**PROBLEM TO WORK ON:**
Please set down exactly the lines of the listing below from the line containing "Lemma pieces_well_read s" through the line containing "X) = false.", both lines included, leaving out all other lines.

**LISTED ENTRIES:**

Lemma strip_from_skip k r s : strip_from k r s = strip_from 0 r (Str.drop k s).
Proof.
  revert s. induction k as [|k IH]; intros s; [by destruct s|].
  destruct s as [|a s]; [done|]. cbn [strip_from Str.drop]. apply IH.
Qed.

(** The token at the head of a text. *)
Lemma token_body body rest :
  Str.all is_alias_body_char body = true → ends_body rest →
  take_while is_alias_body_char
    (Str.drop (String.length ALIAS_PREFIX) (ALIAS_PREFIX +:+ body +:+ rest)) = body ∧
  Str.drop (8 + String.length body) (Str.drop 1 (ALIAS_PREFIX +:+ body +:+ rest)) = rest.
Proof.
  intros Hb Hr. rewrite <- drop_add.
  change (1 + (8 + String.length body))%nat
    with (String.length ALIAS_PREFIX + String.length body)%nat.
  rewrite drop_add, !Str.drop_length_append. split; [|done].
  induction body as [|a body IH].
  - destruct rest as [|a rest]; [done|]. cbn [ends_body] in Hr.
    change ("" +:+ String a rest) with (String a rest). cbn [take_while]. by rewrite Hr.
  - cbn [Str.all] in Hb. apply andb_true_iff in Hb as [Ha Hb].
    rewrite Str.append_cons. cbn [take_while]. by rewrite Ha, IH.
Qed.

Lemma prefix_append t :
  ALIAS_PREFIX +:+ t = String "s" (Str.drop 1 (ALIAS_PREFIX +:+ t)) ∧
  Str.starts_with ALIAS_PREFIX (ALIAS_PREFIX +:+ t) = true.
Proof. split; [done|]. apply Str.starts_with_spec. by exists t. Qed.

Lemma pieces_token lit body rest :
  Str.all is_alias_body_char body = true → ends_body rest →
  pieces_from 0 lit (ALIAS_PREFIX +:+ body +:+ rest) =
  flush lit ++ Token body :: pieces_from 0 "" rest.
Proof.
  intros Hb Hr. destruct (token_body body rest Hb Hr) as [Ht Hd].
  destruct (prefix_append (body +:+ rest)) as [Hs Hp]. rewrite Hs. cbn [pieces_from]. rewrite <- Hs.
  by rewrite Hp, Ht, pieces_from_skip, Hd.
Qed.

Lemma strip_token r body rest :
  Str.all is_alias_body_char body = true → ends_body rest →
  strip_from 0 r (ALIAS_PREFIX +:+ body +:+ rest) = r +:+ strip_from 0 r rest.
Proof.
  intros Hb Hr. destruct (token_body body rest Hb Hr) as [Ht Hd].
  destruct (prefix_append (body +:+ rest)) as [Hs Hp]. rewrite Hs. cbn [strip_from]. rewrite <- Hs.
  by rewrite Hp, Ht, strip_from_skip, Hd.
Qed.

Lemma pieces_char lit a s :
  Str.starts_with ALIAS_PREFIX (String a s) = false →
  pieces_from 0 lit (String a s) = pieces_from 0 (lit +:+ String a EmptyString) s.
Proof. intros Hp. cbn [pieces_from]. by rewrite Hp. Qed.

Lemma strip_char r a s :
  Str.starts_with ALIAS_PREFIX (String a s) = false →
  strip_from 0 r (String a s) = String a (strip_from 0 r s).
Proof. intros Hp. cbn [strip_from]. by rewrite Hp. Qed.

(** A text is read token by token, or a byte at a time. *)
Lemma alias_text_ind (P : string → Prop) :
  P "" →
  (∀ body rest, Str.all is_alias_body_char body = true → ends_body rest → P rest →
     P (ALIAS_PREFIX +:+ body +:+ rest)) →
  (∀ a s, Str.starts_with ALIAS_PREFIX (String a s) = false → P s → P (String a s)) →
  ∀ s, P s.
Proof.
  intros H0 Htok Hch s. remember (String.length s) as n eqn:Hn.
  revert s Hn. induction (lt_wf n) as [n _ IH]. intros s ->.
  destruct s as [|a s]; [done|].
  destruct (Str.starts_with ALIAS_PREFIX (String a s)) eqn:Hp.
  - apply Str.starts_with_spec in Hp as [t Ht].
    destruct (take_while_split is_alias_body_char t) as (rest & Hs & Hall & Hr).
    rewrite Ht in *. rewrite Hs at 1. apply Htok; [done|done|].
    apply (IH (String.length rest)); [|done]. rewrite Str.length_append.
    rewrite Hs, Str.length_append. simpl. lia.
  - apply Hch; [done|]. apply (IH (String.length s)); simpl; auto.
Qed.

Definition render (p : AliasPiece) : string :=
  match p with
  | Literal text => text
  | Token alias => ALIAS_PREFIX +:+ alias
  end.

Definition stripped (replacement : string) (p : AliasPiece) : string :=
  match p with
  | Literal text => text
  | Token _ => replacement
  end.

(** A well-formed reading: literals are not empty, hide no token and do not
    touch each other, and a token is as long as it can be. *)
Fixpoint well_read (ps : list AliasPiece) : Prop :=
  match ps with
  | [] => True
  | Literal text :: rest =>
      text ≠ "" ∧ str_contains ALIAS_PREFIX text = false ∧
      match rest with Literal _ :: _ => False | _ => True end ∧ well_read rest
  | Token alias :: rest =>
      Str.all is_alias_body_char alias = true ∧
      match rest with
      | [] => True
      | Literal text :: _ => ends_body text
      | Token _ :: _ => False
      end ∧ well_read rest
  end.

Definition concat_map {A} (f : A → string) (l : list A) : string := String.concat "" (f <$> l).

Lemma concat_empty_cons x l : String.concat "" (x :: l) = x +:+ String.concat "" l.
Proof. destruct l; simpl; [by rewrite Str.append_nil_r|done]. Qed.

Lemma concat_map_cons {A} (f : A → string) x l : concat_map f (x :: l) = f x +:+ concat_map f l.
Proof. apply concat_empty_cons. Qed.

Lemma concat_map_app {A} (f : A → string) l k :
  concat_map f (l ++ k) = concat_map f l +:+ concat_map f k.
Proof.
  induction l as [|x l IH]; [done|]. rewrite <- app_comm_cons, !concat_map_cons, IH.
  by rewrite Str.append_assoc.
Qed.

Lemma flush_concat f lit : (∀ t, f (Literal t) = t) → concat_map f (flush lit) = lit.
Proof.
  intros Hf. unfold flush. destruct (Str.is_empty lit) eqn:E.
  - apply Str.is_empty_spec in E as ->. done.
  - rewrite concat_map_cons, Hf. apply Str.append_nil_r.
Qed.

Lemma snoc_append lit a s : (lit +:+ String a EmptyString) +:+ s = lit +:+ String a s.
Proof. by rewrite <- Str.append_assoc. Qed.

Lemma pieces_concat (f : AliasPiece → string) :
  (∀ t, f (Literal t) = t) →
  ∀ s lit, concat_map f (pieces_from 0 lit s) = lit +:+ concat_map f (pieces_from 0 "" s).
Proof.
  intros Hf s. induction s as [|body rest Hb Hr IH|a s Hp IH] using alias_text_ind; intros lit.
  - cbn [pieces_from]. by rewrite !flush_concat, Str.append_nil_r.
  - rewrite !pieces_token by done. rewrite !concat_map_app, flush_concat by done. done.
  - rewrite !pieces_char by done. rewrite IH, (IH ("" +:+ String a EmptyString)).
    by rewrite Str.append_assoc.
Qed.

Lemma pieces_render s : concat_map render (scan_alias_tokens s) = s.
Proof.
  unfold scan_alias_tokens.
  induction s as [|body rest Hb Hr IH|a s Hp IH] using alias_text_ind; [done| |].
  - rewrite pieces_token by done. change (flush "") with (@nil AliasPiece).
    cbn [app]. by rewrite concat_map_cons, IH, Str.append_assoc.
  - rewrite pieces_char by done. by rewrite (pieces_concat render), IH by done.
Qed.

Lemma pieces_stripped r s : strip_aliases_with s r = concat_map (stripped r) (scan_alias_tokens s).
Proof.
  unfold scan_alias_tokens, strip_aliases_with.
  induction s as [|body rest Hb Hr IH|a s Hp IH] using alias_text_ind; [done| |].
  - rewrite pieces_token, strip_token by done. change (flush "") with (@nil AliasPiece).
    cbn [app]. by rewrite concat_map_cons, IH.
  - rewrite pieces_char, strip_char by done. by rewrite (pieces_concat (stripped r)), IH by done.
Qed.

(** No token begins inside [lit], whose continuation is [s]. *)
Definition no_token (lit s : string) : Prop :=
  ∀ u v, lit = u +:+ v → v ≠ "" → Str.starts_with ALIAS_PREFIX (v +:+ s) = false.

Lemma no_token_contains lit s : no_token lit s → str_contains ALIAS_PREFIX lit = false.
Proof.
  intros Hn. destruct (str_contains ALIAS_PREFIX lit) eqn:E; [|done].
  apply str_contains_spec in E as (u & w & ->).
  specialize (Hn u (ALIAS_PREFIX +:+ w) eq_refl). exfalso.
  rewrite <- Str.append_assoc in Hn. destruct (prefix_append (w +:+ s)) as [_ Hp].
  rewrite Hp in Hn. by discriminate Hn.
Qed.

Lemma append_snoc_split lit a u v :
  lit +:+ String a EmptyString = u +:+ v → v ≠ "" →
  ∃ v', v = v' +:+ String a EmptyString ∧ lit = u +:+ v'.
Proof.
  revert u. induction lit as [|b lit IH]; intros u Huv Hv.
  - destruct u as [|c u].
    + exists "". split; [symmetry; exact Huv|done].
    + injection Huv as _ Huv. symmetry in Huv. by apply Str.append_eq_nil in Huv as [_ ?].
  - destruct u as [|c u].
    + exists (String b lit). split; [symmetry; exact Huv|done].
    + injection Huv as <- Huv. destruct (IH u Huv Hv) as (v' & -> & ->). by exists v'.
Qed.

Lemma no_token_snoc lit a s :
  no_token lit (String a s) → Str.starts_with ALIAS_PREFIX (String a s) = false →
  no_token (lit +:+ String a EmptyString) s.
Proof.
  intros Hn Hp u v Huv Hv. destruct (append_snoc_split lit a u v Huv Hv) as (v' & -> & ->).
  rewrite snoc_append. destruct (decide (v' = "")) as [->|Hne]; [done|]. by apply (Hn u).
Qed.

Lemma well_read_flush lit ps :
  str_contains ALIAS_PREFIX lit = false → well_read ps →
  match ps with Literal _ :: _ => False | _ => True end → well_read (flush lit ++ ps).
Proof.
  intros Hc Hps Hh. unfold flush. destruct (Str.is_empty lit) eqn:E; [done|].
  simpl. repeat split; try done. intros ->. done.
Qed.

Lemma ends_body_append text s : text ≠ "" → ends_body (text +:+ s) ↔ ends_body text.
Proof. by destruct text. Qed.

Lemma pieces_well_read s lit : no_token lit s → well_read (pieces_from 0 lit s).
Proof.
  revert lit. induction s as [|body rest Hb Hr IH|a s Hp IH] using alias_text_ind; intros lit Hn.
  - cbn [pieces_from]. rewrite <- (app_nil_r (flush lit)). apply well_read_flush; [|done..].
    by apply no_token_contains in Hn.
  - rewrite pieces_token by done. apply well_read_flush; [by apply no_token_contains in Hn| |done].
    assert (well_read (pieces_from 0 "" rest)) as Hw.
    { apply IH. intros u v Huv Hv. symmetry in Huv. by apply Str.append_eq_nil in Huv as [_ ?]. }
    pose proof (pieces_render rest) as Hren. unfold scan_alias_tokens in Hren.
    cbn [well_read]. split; [done|]. split; [|done].
    destruct (pieces_from 0 "" rest) as [|[text|al] ps]; [done| |].
    + rewrite concat_map_cons in Hren. cbn [render] in Hren. rewrite <- Hren in Hr.
      apply ends_body_append in Hr; [done|]. apply Hw.
    + rewrite concat_map_cons in Hren. cbn [render] in Hren. rewrite <- Hren in Hr. done.
  - rewrite pieces_char by done. apply IH. by apply no_token_snoc.
Qed.

(** A literal that hides no token, before the end or before a token. *)
Lemma no_straddle text X :
  text ≠ "" → str_contains ALIAS_PREFIX text = false →
  X = "" ∨ (∃ y, X = ALIAS_PREFIX +:+ y) → Str.starts_with ALIAS_PREFIX (text +:+ X) = false.
Proof.
  intros Hne Hc HX. destruct (Str.starts_with ALIAS_PREFIX (text +:+ X)) eqn:E; [|done].
  exfalso. apply Str.starts_with_spec in E as [t Et].
  assert (∃ w, text = ALIAS_PREFIX +:+ w) as [w ->].
  { destruct HX as [->|[y ->]].
    - rewrite Str.append_nil_r in Et. eauto.
    - unfold ALIAS_PREFIX in *. destruct text as [|a text]; [done|]. clear Hne Hc.
      injection Et as -> Et.
      do 8 (destruct text as [|a text]; [discriminate Et|injection Et as -> Et]).
      by exists text. }
  assert (str_contains ALIAS_PREFIX (ALIAS_PREFIX +:+ w) = true) as Hc'; [|congruence].
  apply str_contains_spec. by exists "", w.
Qed.

Lemma contains_tail a text :
  str_contains ALIAS_PREFIX (String a text) = false → str_contains ALIAS_PREFIX text = false.
Proof.
  intros Hc. destruct (str_contains ALIAS_PREFIX text) eqn:E; [|done].
  apply str_contains_spec in E as (u & w & ->). rewrite <- Hc. symmetry.
  apply str_contains_spec. by exists (String a u), w.
Qed.

Lemma pieces_literal text lit X :
  str_contains ALIAS_PREFIX text = false → X = "" ∨ (∃ y, X = ALIAS_PREFIX +:+ y) →
  pieces_from 0 lit (text +:+ X) = pieces_from 0 (lit +:+ text) X.
Proof.
  intros Hc HX. revert lit Hc. induction text as [|a text IH]; intros lit Hc.
  - by rewrite Str.append_nil_r.
  - rewrite Str.append_cons, pieces_char.
    + rewrite IH by (by eapply contains_tail). by rewrite snoc_append.
    + rewrite <- Str.append_cons. by apply no_straddle.
Qed.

**TASK ANSWER:**
Lemma pieces_well_read s lit : no_token lit s → well_read (pieces_from 0 lit s).
Proof.
  revert lit. induction s as [|body rest Hb Hr IH|a s Hp IH] using alias_text_ind; intros lit Hn.
  - cbn [pieces_from]. rewrite <- (app_nil_r (flush lit)). apply well_read_flush; [|done..].
    by apply no_token_contains in Hn.
  - rewrite pieces_token by done. apply well_read_flush; [by apply no_token_contains in Hn| |done].
    assert (well_read (pieces_from 0 "" rest)) as Hw.
    { apply IH. intros u v Huv Hv. symmetry in Huv. by apply Str.append_eq_nil in Huv as [_ ?]. }
    pose proof (pieces_render rest) as Hren. unfold scan_alias_tokens in Hren.
    cbn [well_read]. split; [done|]. split; [|done].
    destruct (pieces_from 0 "" rest) as [|[text|al] ps]; [done| |].
    + rewrite concat_map_cons in Hren. cbn [render] in Hren. rewrite <- Hren in Hr.
      apply ends_body_append in Hr; [done|]. apply Hw.
    + rewrite concat_map_cons in Hren. cbn [render] in Hren. rewrite <- Hren in Hr. done.
  - rewrite pieces_char by done. apply IH. by apply no_token_snoc.
Qed.

(** A literal that hides no token, before the end or before a token. *)
Lemma no_straddle text X :
  text ≠ "" → str_contains ALIAS_PREFIX text = false →
  X = "" ∨ (∃ y, X = ALIAS_PREFIX +:+ y) → Str.starts_with ALIAS_PREFIX (text +:+ X) = false.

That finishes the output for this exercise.